Source data
· · · · · · ·

Lemma never_for_each {A} (f : A -> M unit) l :
  (forall x, never P (f x)) -> never P (for_each f l).
Proof.
  intros Hf. induction l as [|x l IH]; simpl.
  - apply never_ret.
  - apply never_bind; [apply Hf | intros _; exact IH].
Qed.

Ltac never_step :=
  first [ apply never_bind; [|intros ?]
        | apply never_catch; [|intros ?]
        | apply never_ret | apply never_raise | apply never_lift
        | apply never_prof | apply never_query | apply never_assert
        | apply never_command; reflexivity
        | match goal with
          | |- never _ (if ?b then _ else _) => destruct b
          | |- never _ (match ?x with _ => _ end) => destruct x
          end ].

Lemma never_default_target src tgt :
  never P (default_target fs_answer src tgt).
Proof. unfold default_target. repeat never_step. Qed.

(** The three local actions issue no tar command. *)
Lemma never_enact_local u did a src tgt :
  local_action a = true ->
  never P (enact fs_answer fs_exec Url_str u did a src tgt).
Proof.
  unfold enact. destruct a; try discriminate; intros _; repeat never_step.
Qed.

(** Neither does the handling of any directive: whatever is not a
    local action is skipped before anything is enacted. *)
Lemma never_handle_sd u sb c1 c2 sd : never P (handle_sd u sb c1 c2 sd).
Proof.
  unfold StagingInput.handle_sd.
  destruct (local_action (sd_action sd)) eqn:Ea; simpl.
  - repeat first [ apply never_default_target
                 | apply never_enact_local; exact Ea
                 | never_step ].
  - repeat never_step.
Qed.

End Never.

(** **** [_handle_task] *)

Lemma handle_sd_quiet u sb c1 c2 sd w :
  advanced (events_of (handle_sd u sb c1 c2 sd) w) = [].
Proof.
  apply advanced_no_advance.
  apply (never_handle_sd is_advance); reflexivity.
Qed.

(** The task is advanced by [_handle_task] when, and only when, all its
    directives went through. *)
Lemma handle_task_advanced t acts w :
  advanced (events_of (_handle_task t acts) w)
  = match result_of (_handle_task t acts) w with
    | Ok _ => [(t, AGENT_SCHEDULING_PENDING)]
    | Raise _ => []
    end.
Proof.
  unfold StagingInput._handle_task.
  match goal with |- context [bind ?l _] => set (loop := l) end.
  assert (Hq : advanced (events_of loop w) = []).
  { apply advanced_no_advance. subst loop.
    apply (never_for_each is_advance). intros sd.
    apply (never_handle_sd is_advance); reflexivity. }
  unfold events_of, result_of, bind in *.
  destruct (loop w) as [[[[]|e] w'] evs]; simpl in *.
  - rewrite advanced_app, Hq. reflexivity.
  - assumption.
Qed.

Lemma handle_task_no_tar t acts w :
  List.filter is_tar_event (events_of (_handle_task t acts) w) = [].
Proof.
  revert w. unfold StagingInput._handle_task.
  apply (never_bind is_tar_event).
  - apply (never_for_each is_tar_event). intros sd.
    apply (never_handle_sd is_tar_event); try reflexivity.
    intros c Hc. exact Hc.
  - intros _ w. reflexivity.
Qed.

(** **** The loop over the tasks that need staging *)

Lemma stage_one_spec t acts w :
  result_of (stage_one (t, acts)) w = Ok tt
  /\ world_after (stage_one (t, acts)) w
     = world_after (_handle_task t acts) w
  /\ advanced (events_of (stage_one (t, acts)) w) = [outcome t acts w].
Proof.
  pose proof (handle_task_advanced t acts w) as H.
  unfold StagingInput.stage_one, StagingInput.outcome, catch, result_of,
    world_after, events_of in *. simpl.
  destruct (_handle_task t acts w) as [[[[]|e] w'] evs]; simpl in *.
  - auto.
  - rewrite advanced_app, H. auto.
Qed.

Lemma stage_loop_cons x l w :
  result_of (for_each stage_one (x :: l)) w
  = result_of (for_each stage_one l) (world_after (stage_one x) w)
  /\ world_after (for_each stage_one (x :: l)) w
     = world_after (for_each stage_one l) (world_after (stage_one x) w)
  /\ events_of (for_each stage_one (x :: l)) w
     = events_of (stage_one x) w
       ++ events_of (for_each stage_one l) (world_after (stage_one x) w).
Proof.
  destruct x as [t acts].
  destruct (stage_one_spec t acts w) as (Hr & _ & _).
  simpl for_each. unfold result_of, world_after, events_of, bind in *.
  destruct (stage_one (t, acts) w) as [[r w'] evs]. simpl in *. subst r.
  destruct (for_each stage_one l w') as [[r w''] evs']. auto.
Qed.

Lemma stage_loop_ok l w : result_of (for_each stage_one l) w = Ok tt.
Proof.
  revert w. induction l as [|x l IH]; intros w; [reflexivity|].
  destruct (stage_loop_cons x l w) as (-> & _ & _). apply IH.
Qed.



Lemma stage_loop_no_tar l w :
  List.filter is_tar_event (events_of (for_each stage_one l) w) = [].
Proof.
  revert w. apply (never_for_each is_tar_event). intros [t acts] w.
  pose proof (handle_task_no_tar t acts w) as H.
  unfold StagingInput.stage_one, catch, events_of in *. simpl.
  destruct (_handle_task t acts w) as [[[[]|e] w'] evs]; simpl in *.
  - assumption.
  - rewrite List.filter_app, H. reflexivity.
Qed.

(** **** [_work] *)

Lemma split_tasks_filter tasks :
  split_tasks tasks
  = (List.filter (fun t => negb (needs_staging t)) tasks,
     List.map (fun t => (t, actionables_of t))
              (List.filter needs_staging tasks)).
Proof.
  induction tasks as [|t tasks IH]; [reflexivity|].
  simpl. rewrite IH. unfold needs_staging.
  destruct (actionables_of t) eqn:Ea; simpl; rewrite ?Ea; reflexivity.
Qed.


Lemma advanced_bulk ns :
  advanced (bulk_events ns)
  = List.map (fun t => (t, AGENT_SCHEDULING_PENDING)) ns.
Proof. destruct ns; simpl; rewrite ?app_nil_r; reflexivity. Qed.

Lemma work_unfold tasks w :
  result_of (_work tasks) w = Ok tt
  /\ world_after (_work tasks) w
     = world_after (for_each stage_one (snd (split_tasks tasks))) w
  /\ events_of (_work tasks) w
     = bulk_events (fst (split_tasks tasks))
       ++ events_of (for_each stage_one (snd (split_tasks tasks))) w.
Proof.
  pose proof (stage_loop_ok (snd (split_tasks tasks)) w) as Hok.
  unfold StagingInput._work.
  destruct (split_tasks tasks) as [ns st]. simpl in *.
  unfold result_of, world_after, events_of, bind in *.
  destruct ns as [|t0 ns]; simpl;
    destruct (for_each stage_one st w) as [[r w'] evs]; simpl in *; auto.
Qed.




Lemma filter_idem {A} (f : A -> bool) l :
  List.filter f (List.filter f l) = List.filter f l.
Proof.
  induction l as [|x l IH]; [reflexivity|].
  simpl. destruct (f x) eqn:E; simpl; rewrite ?E, IH; reflexivity.
Qed.

Lemma filter_disjoint {A} (f g : A -> bool) l :
  (forall x, f x = true -> g x = false) ->
  List.filter g (List.filter f l) = [].
Proof.
  intros H. induction l as [|x l IH]; [reflexivity|].
  simpl. destruct (f x) eqn:E; simpl; rewrite ?(H x E); exact IH.
Qed.

(** A task has actionable directives exactly when one of its input staging
    directives has an action among [LINK], [COPY], [MOVE] and [TARBALL]. *)
Lemma needs_staging_by_action (t : task) :
  existsb (fun sd => match sd_action sd with
                     | LINK | COPY | MOVE | TARBALL => true
                     | TRANSFER => false
                     end) (default [] (input_staging t))
  = needs_staging t.
Proof.
  unfold needs_staging, actionables_of.
  induction (default [] (input_staging t)) as [|sd l IH]; [reflexivity|].
  simpl. unfold is_actionable at 1.
  destruct (sd_action sd); simpl; try reflexivity. exact IH.
Qed.

(** C1: the code does not do what the claim says.  Handling a [TARBALL]
    directive only profiles its start and its skip: no archive is
    opened or extracted, the filesystem is left as it was, and the task
    goes on to scheduling; and whatever the batch, [_work] issues no tar
    command at all. *)
Theorem tarball_directive_is_skipped
        (t : task) (did src : string) (tgt : option string) (w : W) :
  _handle_task t [mk_sd TARBALL did src tgt] w
  = (Ok tt, w,
     [Prof "staging_in_start" (uid t) did;
      Prof "staging_in_skip" (uid t) did;
      Advance [t] AGENT_SCHEDULING_PENDING true true])
  /\ forall tasks,
      List.filter is_tar_event (events_of (_work tasks) w) = [].
Proof.
  split; [reflexivity|].
  intros tasks. destruct (work_unfold tasks w) as (_ & _ & ->).
  rewrite List.filter_app, stage_loop_no_tar.
  destruct (fst (split_tasks tasks)); reflexivity.
Qed.


(** C4: the tasks of a batch that have no [LINK], [COPY], [MOVE] or
    [TARBALL] directive are advanced to [AGENT_SCHEDULING_PENDING] by
    one bulk call, ahead of everything else; what [_work] does beyond
    that bulk, on the filesystem and to the other tasks, is what it does
    on the batch without them; and on a batch of such tasks alone the
    bulk is all there is: no filesystem call, the filesystem
    unchanged. *)
Theorem no_staging_tasks_bulk (tasks : list task) (w : W) :
  let in_set (a : action) :=
    match a with
    | LINK | COPY | MOVE | TARBALL => true
    | TRANSFER => false
    end in
  let has_directive (t : task) :=
    existsb (fun sd => in_set (sd_action sd)) (default [] (input_staging t)) in
  let ns := List.filter (fun t => negb (has_directive t)) tasks in
  let st := List.filter has_directive tasks in
  let bulk :=
    match ns with
    | [] => []
    | _ :: _ => [Advance ns AGENT_SCHEDULING_PENDING true true]
    end in
  events_of (_work tasks) w = bulk ++ events_of (_work st) w
  /\ world_after (_work tasks) w = world_after (_work st) w
  /\ fs_events (events_of (_work tasks) w)
     = fs_events (events_of (_work st) w)
  /\ advanced bulk
     = List.map (fun t => (t, AGENT_SCHEDULING_PENDING)) ns
  /\ (length bulk <= 1)%nat
  /\ _work ns w = (Ok tt, w, bulk)
  /\ fs_events (events_of (_work ns) w) = [].
Proof.
  intros in_set has_directive ns st bulk.
  assert (Hhas : forall t, has_directive t = needs_staging t).
  { intros t. subst has_directive in_set. apply needs_staging_by_action. }
  assert (Ens : ns = List.filter (fun t => negb (needs_staging t)) tasks).
  { subst ns. apply List.filter_ext. intros t. rewrite Hhas. reflexivity. }
  assert (Est : st = List.filter needs_staging tasks).
  { subst st. apply List.filter_ext. exact Hhas. }
  change bulk with (bulk_events ns).
  clearbody ns st. subst ns st. clear bulk Hhas.
  set (ns := List.filter (fun t => negb (needs_staging t)) tasks).
  set (st := List.filter needs_staging tasks).
  assert (Hst : split_tasks st
                = ([], List.map (fun t => (t, actionables_of t)) st)).
  { rewrite split_tasks_filter. subst st. rewrite filter_idem.
    rewrite filter_disjoint; [reflexivity|].
    intros x ->. reflexivity. }
  assert (Hns : split_tasks ns = (ns, [])).
  { rewrite split_tasks_filter. subst ns. rewrite filter_idem.
    rewrite filter_disjoint; [reflexivity|].
    intros x Hx. destruct (needs_staging x); [discriminate|reflexivity]. }
  assert (Hev : events_of (_work tasks) w
                = bulk_events ns ++ events_of (_work st) w).
  { destruct (work_unfold tasks w) as (_ & _ & ->).
    destruct (work_unfold st w) as (_ & _ & ->).
    rewrite Hst, split_tasks_filter. reflexivity. }
  assert (Hbulk : fs_events (bulk_events ns) = []).
  { destruct ns; reflexivity. }
  assert (Hwork : _work ns w = (Ok tt, w, bulk_events ns)).
  { unfold StagingInput._work. rewrite Hns.
    destruct ns; reflexivity. }
  split; [exact Hev|]. split.
  { destruct (work_unfold tasks w) as (_ & -> & _).
    destruct (work_unfold st w) as (_ & -> & _).
    rewrite Hst, split_tasks_filter. reflexivity. }
  split; [rewrite Hev, fs_events_app, Hbulk; reflexivity|].
  split; [apply advanced_bulk|].
  split; [destruct ns; simpl; lia|].
  split; [exact Hwork|].
  unfold events_of. rewrite Hwork. exact Hbulk.
Qed.

End Facts.

(** The tarball scenario of the specification on the sample filesystem:
    the archive is not touched. *)
Example tarball_scenario :
  _work fs_answer0 fs_exec0 Url_parse0 Url_str0 complete_url0 repr0 trace0
        [task_tar] tt
  = (Ok tt, tt,
     [Prof "staging_in_start" "task.000000" "sd.0000";
      Prof "staging_in_skip" "task.000000" "sd.0000";
      Advance [task_tar] AGENT_SCHEDULING_PENDING true true]).
Proof. reflexivity. Qed.


End StagingInputFacts.

(* ===================================================================== *)
(** ** Facts about agent/launch_method/mpiexec.py                         *)
(* ===================================================================== *)

Module MPIExecFacts.
Import MPIExec.

(** *** Strings *)

Lemma append_cons (x : ascii) (a b : string) :
  String x a +:+ b = String x (a +:+ b).
Proof. reflexivity. Qed.

Lemma append_nil_l (b : string) : "" +:+ b = b.
Proof. reflexivity. Qed.

Lemma append_assoc (a b c : string) : (a +:+ b) +:+ c = a +:+ (b +:+ c).
Proof.
  induction a as [|x a IH]; [reflexivity|].
  rewrite !append_cons, IH. reflexivity.
Qed.

Lemma append_nil_r (a : string) : a +:+ "" = a.
Proof.
  induction a as [|x a IH]; [reflexivity|].
  rewrite append_cons, IH. reflexivity.
Qed.

Lemma lstrip_app a m :
  starts_solid m = true -> lstrip (a +:+ m) = lstrip a +:+ m.
Proof.
  intros Hm. induction a as [|x a IH].
  - rewrite !append_nil_l. destruct m as [|c m]; [discriminate|].
    simpl in *. destruct (is_space c); [discriminate|reflexivity].
  - rewrite append_cons. simpl.
    destruct (is_space x); [exact IH|reflexivity].
Qed.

· · · · · · ·

== EXERCISE PROMPT ==
Look through the data above for lines holding the word "whatever". State how many there are and nothing else.

== RESULT OF THIS TASK ==
2